## DATA TO PROCESS
(** * The [read_until] input of benthos: a termination decorator

    A shallow embedding of [lib/input/read_until.go].  The worker goroutine
    [ReadUntil.loop] is a machine whose program counter names the places
    where the Go code blocks or touches shared memory; what the other
    goroutines do at those places (the wrapped producer, the downstream
    consumer, callers of [CloseAsync]) is an event handed to the machine. *)

From Stdlib Require Import ZArith List String Bool Lia Arith.
Import ListNotations.
Open Scope string_scope.
Open Scope Z_scope.

Set Implicit Arguments.
Set Warnings "-register-all".

(* ------------------------------------------------------------------ *)
(** ** Messages, responses, transactions *)

(** A [types.Message] is a list of parts; the code of this file only hands it
    to the condition and forwards it. *)
Definition Message := list string.

(** A [types.Response]; the only thing [loop] asks of it is [Error()]. *)
Inductive Response : Type :=
| SimpleResponse (err : option string).

Definition Error (res : Response) : option string :=
  match res with SimpleResponse e => e end.

(** Identity of a [chan types.Response].  Channels carried by the
    transactions of a wrapped producer were made upstream; [Intercept n] is
    the channel returned by the [n]-th [make(chan types.Response)] executed
    by [loop] itself. *)
Inductive RespChan : Type :=
| Upstream (n : nat)
| Intercept (n : nat).

Record Transaction : Type := NewTransaction {
  Payload : Message;
  ResponseChan : RespChan
}.

(** State of a channel that is only ever closed ([chan struct{}]) or whose
    buffer is empty ([r.transactions] is unbuffered). *)
Inductive ChanState : Type := Open | Closed.

(** [close(c)]: closing a closed channel panics. *)
Definition close (c : ChanState) : option ChanState :=
  match c with
  | Open => Some Closed
  | Closed => None
  end.

Definition is_closed (c : ChanState) : bool :=
  match c with Closed => true | Open => false end.

(* ------------------------------------------------------------------ *)
(** ** Configuration *)

Record FileConfig : Type := { Path : string; Multipart : bool }.

Record ContentConfig : Type := { Operator : string; Arg : string }.

(** [condition.Config], as far as the tests of this input set it. *)
Record CondConfig : Type := {
  cType : string;
  Content : ContentConfig;
  Static : bool
}.

(** [input.Config] and [ReadUntilConfig] refer to each other through the
    pointer [Input *Config]. *)
Inductive Config : Type :=
| mkConfig (Type_ : string) (File : FileConfig) (rdUntil : ReadUntilConfig)
with ReadUntilConfig : Type :=
| mkReadUntilConfig (Input : option Config) (Restart : bool)
                    (Condition : CondConfig).
Definition add_refspec_to (vector : list git_refspec) (string_ : string)
    (is_fetch : bool) : Z * list git_refspec :=
  match git_refspec__parse string_ is_fetch with
  | None => (-1, vector)
  | Some spec => (0, vector ++ [with_push spec (negb is_fetch)])
  end.

Definition dwim_refspecs (out refspecs : list git_refspec)
    (refs : list git_remote_head) : list git_refspec :=
  out ++ concat (map (fun spec => git_refspec__dwim_one spec refs) refspecs).

Definition git_remote_is_valid_name (remote_name : option string) : bool :=
  match remote_name with
  | None => false
  | Some n =>
      if (strlen n =? 0)%nat then false
      else
        match git_refspec__parse ("refs/heads/test:refs/remotes/" +:+ n +:+ "/test") true with
        | Some _ => true
        | None => false
        end
  end.

Definition ensure_remote_name_is_valid (n : option string) : Z :=
  if negb (git_remote_is_valid_name n) then GIT_EINVALIDSPEC else 0.

Definition write_add_refspec (repo : git_repository) (n : string) (refspec : string)
    (fetch : bool) : Z * git_repository :=
  let fmt := if fetch then CONFIG_FETCH_FMT else CONFIG_PUSH_FMT in
  let error := ensure_remote_name_is_valid (Some n) in
  if error <? 0 then (error, repo)
  else
    match git_refspec__parse refspec fetch with
    | None => (GIT_EINVALIDSPEC, repo)
    | Some _ =>
        let var := fmt n in
        let '(error, repo') := git_config_set_multivar_append repo var refspec in
        (* whether or not the write went through: [cleanup: ... return 0] *)
        (0, repo')
    end.

Definition git_remote_add_fetch (repo : git_repository) (remote refspec : string)
  : Z * git_repository :=
  write_add_refspec repo remote refspec true.


Definition canonicalize_url (in_ : string) : Z * string :=
  if (strlen in_ =? 0)%nat then (GIT_EINVALIDSPEC, "") else (0, in_).

Definition default_fetchspec_for_name (n : string) : string :=
  "+refs/heads/*:refs/remotes/" +:+ n +:+ "/*".

Definition download_tags_value (current : git_remote_autotag_option_t)
    (config : list git_config_entry) (n : string) : Z * git_remote_autotag_option_t :=
  match git_config_get_string config (CONFIG_TAGOPT_FMT n) with
  | (0, value) =>
      if git__strcmp value "--no-tags" =? 0 then (0, GIT_REMOTE_DOWNLOAD_TAGS_NONE)
      else if git__strcmp value "--tags" =? 0 then (0, GIT_REMOTE_DOWNLOAD_TAGS_ALL)
      else (0, current)
  | _ => (0, current)
  end.

Definition lookup_remote_prune_config (current : bool) (config : list git_config_entry)
    (n : string) : Z * bool :=
  let '(error, prune) := git_config_get_bool current config ("remote." +:+ n +:+ ".prune") in
  if error <? 0 then
    if error =? GIT_ENOTFOUND then
      let '(error, prune) := git_config_get_bool prune config "fetch.prune" in
      if error <? 0 then
        if error =? GIT_ENOTFOUND then (0, prune) else (error, prune)
      else (error, prune)
    else (error, prune)
  else (error, prune).

Definition refspec_cb (fetch : bool) (entry : git_config_entry)
    (vector : list git_refspec) : Z * list git_refspec :=
  add_refspec_to vector (ce_value entry) fetch.

(** [get_optional_config] with a NULL callback: a string read. *)
Definition get_optional_config_string (config : list git_config_entry) (key : string)
  : Z * bool * string :=
  let '(error, val) := git_config_get_string config key in
  let found := (error =? 0) in
  let error := if error =? GIT_ENOTFOUND then 0 else error in
  (error, found, val).

(** [get_optional_config] with a callback and no [found]. *)
Definition get_optional_config_multivar (config : list git_config_entry) (key : string)
    (cb : git_config_entry -> list git_refspec -> Z * list git_refspec)
    (payload : list git_refspec) : Z * list git_refspec :=
  let '(error, payload') := git_config_get_multivar_foreach config key cb payload in
  let error := if error =? GIT_ENOTFOUND then 0 else error in
  (error, payload').

Definition git_remote_lookup (repo : git_repository) (n : string)
  : Z * option git_remote :=
  let error := ensure_remote_name_is_valid (Some n) in
  if error <? 0 then (error, None)
  else
    let config := cfg repo in
    let '(error, found, val) := get_optional_config_string config (CONFIG_URL_FMT n) in
    if error <? 0 then (error, None)
    else
      let optional_setting_found := found in
      let url_ :=
        if found && (0 <? strlen val)%nat
        then Some (Insteadof.apply_insteadof config val GIT_DIRECTION_FETCH)
        else None in
      let '(error, found, val) :=
        get_optional_config_string config (CONFIG_PUSHURL_FMT n) in
      if error <? 0 then (error, None)
      else
        let optional_setting_found := optional_setting_found || found in
        if negb optional_setting_found then (GIT_ENOTFOUND, None)
        else
          let pushurl_ :=
            if found && (0 <? strlen val)%nat
            then Some (Insteadof.apply_insteadof config val GIT_DIRECTION_PUSH)
            else None in
          let '(error, specs) :=
            get_optional_config_multivar config (CONFIG_FETCH_FMT n) (refspec_cb true) [] in
          if error <? 0 then (error, None)
          else
            let '(error, specs) :=
              get_optional_config_multivar config (CONFIG_PUSH_FMT n)
                (refspec_cb false) specs in
            if error <? 0 then (error, None)
            else
              let '(error, tags) :=
                download_tags_value GIT_REMOTE_DOWNLOAD_TAGS_AUTO config n in
              if error <? 0 then (error, None)
              else
                let '(error, prune) := lookup_remote_prune_config false config n in
                if error <? 0 then (error, None)
                else
                  (0, Some {| name := Some n; url := url_; pushurl := pushurl_;
                              refspecs := specs;
                              active_refspecs := dwim_refspecs [] specs [];
                              download_tags := tags; prune_refs := prune;
                              has_repo := true |}).

Definition ensure_remote_doesnot_exist (repo : git_repository) (n : string) : Z :=
  let '(error, _) := git_remote_lookup repo n in
  if error =? GIT_ENOTFOUND then 0
  else if error <? 0 then error
  else GIT_EEXISTS.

## PROBLEM STATEMENT
Take each line of the material above that holds the string "current" and copy it.

## TASK SOLUTION
Definition download_tags_value (current : git_remote_autotag_option_t)
      else (0, current)
  | _ => (0, current)
Definition lookup_remote_prune_config (current : bool) (config : list git_config_entry)
  let '(error, prune) := git_config_get_bool current config ("remote." +:+ n +:+ ".prune") in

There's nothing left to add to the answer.